(** Descriptor fields outside the frame. *)
Lemma frame_read_ok st d d' : frame_read st d d' -> structure_ok st ->
  0 <= FrameNumber d < 65536 ->
  (forall m, ActiveDecodeTargetsBitmask d = Some m -> 0 <= m < 2 ^ NumDecodeTargets st) ->
  (AttachedStructure d = None \/ AttachedStructure d = Some st /\ is_Some (ActiveDecodeTargetsBitmask d)) ->
  exists f, descriptor_ok st d' f /\ in_layer st f.
Proof.
  intros (f & res & -> & [? ? ? ? ? ?] & Hres) Hst Hn Hm Ha. exists f. split; [|done].
  constructor; cbn; try done.
Qed.

Definition active_structure (s0 : option FrameDependencyStructure) (d : DependencyDescriptor)
  : option FrameDependencyStructure :=
  match AttachedStructure d with
  | Some st => Some st
  | None => s0
  end.

(** What is established for a descriptor accepted from any bytes. *)
Definition accepted (s0 : option FrameDependencyStructure) (d : DependencyDescriptor) : Prop :=
  exists st f, active_structure s0 d = Some st /\ structure_ok st /\ descriptor_ok st d f /\ in_layer st f.

Lemma BytesRead_range b : rok b -> 0 <= BytesRead b <= zlen (r_buf b).
Proof.
  intros [_ Hr Hp]. unfold BytesRead. rewrite Hp. pose proof (zlen_nonneg (r_buf b)).
  case_if; bool_prop; [rewrite Z.rem_mod_nonneg in * by lia|]; dlia.
Qed.

Lemma ends_tail buf s0 r st : keeps buf s0 r -> header r ->
  active_structure s0 (rd_descriptor r) = Some st -> structure_ok st ->
  ends (fun n r' => 0 <= n <= zlen buf /\ accepted s0 (rd_descriptor r'))
    (((if activeDecodeTargetsPresentFlag r then
         let* bitmask := on_buffer (ReadBits (NumDecodeTargets st)) in
         set_descriptor (fun d => d <| ActiveDecodeTargetsBitmask := Some (u32 bitmask) |>)
       else mret tt) ;;*
      readFrameDependencyDefinition st ;;*
      let* r := mget in
      mret (BytesRead (rd_buffer r))) r).
Proof.
  intros (Hb & Hq & Hs) (first & last & number & b & tid & af & f2 & f3 & f4 & s1 & att & -> & Hn & Ht & Hatt) Hst Hok.
  cbn [rd_descriptor rd_buffer rd_structure activeDecodeTargetsPresentFlag active_structure] in *.
  destruct (all_targets st Hok) as [_ Hall]. pose proof (s_targets _ Hok) as Htg. unfold MaxDecodeTargets in Htg.
  assert (Hpow : 2 ^ NumDecodeTargets st <= 2 ^ 32) by (apply Z.pow_le_mono_r; lia).
  assert (Hbm : forall m, (match att with Some st => Some (allTargets st) | None => None end) = Some m ->
            0 <= m < 2 ^ NumDecodeTargets st).
  { destruct att as [st'|]; [|done]. cbn in Hst. injection Hst as ->. intros m [= <-]. rewrite Hall. lia. }
  eapply (ends_bind _ _ (fun _ r => exists d b mask, rok b /\ r_buf b = buf /\
      r = mkDDReader d b tid af f2 f3 f4 s1 /\ d = mkDescriptor first last number None None mask att /\
      (forall m, mask = Some m -> 0 <= m < 2 ^ NumDecodeTargets st) /\
      (is_Some att -> is_Some mask))).
  { destruct af.
    - any_field (safe_bits (NumDecodeTargets st)). cbn [ends set_descriptor mmodify].
      eexists _, b0, _. split; [done|]. split; [congruence|]. split; [reflexivity|]. split; [reflexivity|].
      split; [|eauto]. intros m [= <-]. cbn in Ha; rewrite u32_small; lia.
    - cbn [ends mret]. eexists _, b, _. do 4 (split; [done|]). split; [exact Hbm|]. intros [? ->]. eauto. }
  intros _ r (d & b1 & mask & Hb1 & Hq1 & -> & -> & Hmask & Hsome).
  eapply ends_bind; [by apply ends_frame|]. intros _ r' (Hb2 & Hq2 & Hfr). cbn.
  split; [rewrite <- Hq2; by apply BytesRead_range|].
  pose proof Hfr as (f0 & res & Ed & _). rewrite Ed in Hfr |- *.
  destruct (frame_read_ok st _ _ Hfr Hok Hn Hmask) as [f Hf].
  { cbn. destruct att as [st'|]; [|by left]. right. injection Hst as ->. eauto. }
  exists st, f. split; [exact Hst|done].
Qed.
(** Bits [x] to [y] at distances in different words. *)
Lemma ring_range bits x y : 0 <= x -> x / 64 < y / 64 ->
  (forall z, x <= z <= y -> ring_bit bits z = true) <->
  (forall i, x mod 64 <= i < 64 -> Z.testbit (word bits ((x / 64) mod zlen bits)) i = true) /\
  (forall j, x / 64 + 1 <= j < y / 64 -> forall i, 0 <= i < 64 -> Z.testbit (word bits (j mod zlen bits)) i = true) /\
  (forall i, 0 <= i < y mod 64 + 1 -> Z.testbit (word bits ((y / 64) mod zlen bits)) i = true).
Proof.
  intros Hx Hxy. pose proof (word_split x) as [Ex Hxm]. pose proof (word_split y) as [Ey Hym].
  assert (Hat : forall j i, 0 <= i < 64 -> ring_bit bits (64 * j + i) = Z.testbit (word bits (j mod zlen bits)) i).
  { intros j i Hi. unfold ring_bit. replace ((64 * j + i) / 64) with j by dlia.
    replace ((64 * j + i) mod 64) with i by dlia. done. }
  split.
  - intros H. split_and!.
    + intros i Hi. rewrite <- Hat by lia. apply H. lia.
    + intros j Hj i Hi. rewrite <- Hat by lia. apply H. lia.
    + intros i Hi. rewrite <- Hat by lia. apply H. lia.
  - intros (H1 & H2 & H3) z Hz. pose proof (word_split z) as [Ez Hzm]. rewrite Ez, Hat by lia.
    destruct (Z.eq_dec (z / 64) (x / 64)) as [E|]; [rewrite E; apply H1; lia|].
    destruct (Z.eq_dec (z / 64) (y / 64)) as [E'|]; [rewrite E'; apply H3; lia|].
    apply H2; lia.
Qed.

Lemma same_word_range bits x y : 0 <= x <= y -> x / 64 = y / 64 ->
  (forall z, x <= z <= y -> ring_bit bits z = true) <->
  (forall i, x mod 64 <= i < x mod 64 + (y mod 64 - x mod 64 + 1) ->
     Z.testbit (word bits ((x / 64) mod zlen bits)) i = true).
Proof.
  intros Hx Hxy. pose proof (word_split x) as [Ex Hxm]. pose proof (word_split y) as [Ey Hym]. split.
  - intros H i Hi. specialize (H (64 * (x / 64) + i) ltac:(lia)). unfold ring_bit in H.
    replace ((64 * (x / 64) + i) / 64) with (x / 64) in H by dlia.
    replace ((64 * (x / 64) + i) mod 64) with i in H by dlia. done.
  - intros H z Hz. unfold ring_bit. pose proof (word_split z) as [Ez Hzm].
    replace (z / 64) with (x / 64) by dlia. apply H. dlia.
Qed.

Exercise brief
All that belongs in the answer is the run of lines above from the line containing "intros [_ Hr" through the line containing "cbn [rd_descriptor rd_buffer", exactly as written.

Result
  intros [_ Hr Hp]. unfold BytesRead. rewrite Hp. pose proof (zlen_nonneg (r_buf b)).
  case_if; bool_prop; [rewrite Z.rem_mod_nonneg in * by lia|]; dlia.
Qed.

Lemma ends_tail buf s0 r st : keeps buf s0 r -> header r ->
  active_structure s0 (rd_descriptor r) = Some st -> structure_ok st ->
  ends (fun n r' => 0 <= n <= zlen buf /\ accepted s0 (rd_descriptor r'))
    (((if activeDecodeTargetsPresentFlag r then
         let* bitmask := on_buffer (ReadBits (NumDecodeTargets st)) in
         set_descriptor (fun d => d <| ActiveDecodeTargetsBitmask := Some (u32 bitmask) |>)
       else mret tt) ;;*
      readFrameDependencyDefinition st ;;*
      let* r := mget in
      mret (BytesRead (rd_buffer r))) r).
Proof.
  intros (Hb & Hq & Hs) (first & last & number & b & tid & af & f2 & f3 & f4 & s1 & att & -> & Hn & Ht & Hatt) Hst Hok.
  cbn [rd_descriptor rd_buffer rd_structure activeDecodeTargetsPresentFlag active_structure] in *.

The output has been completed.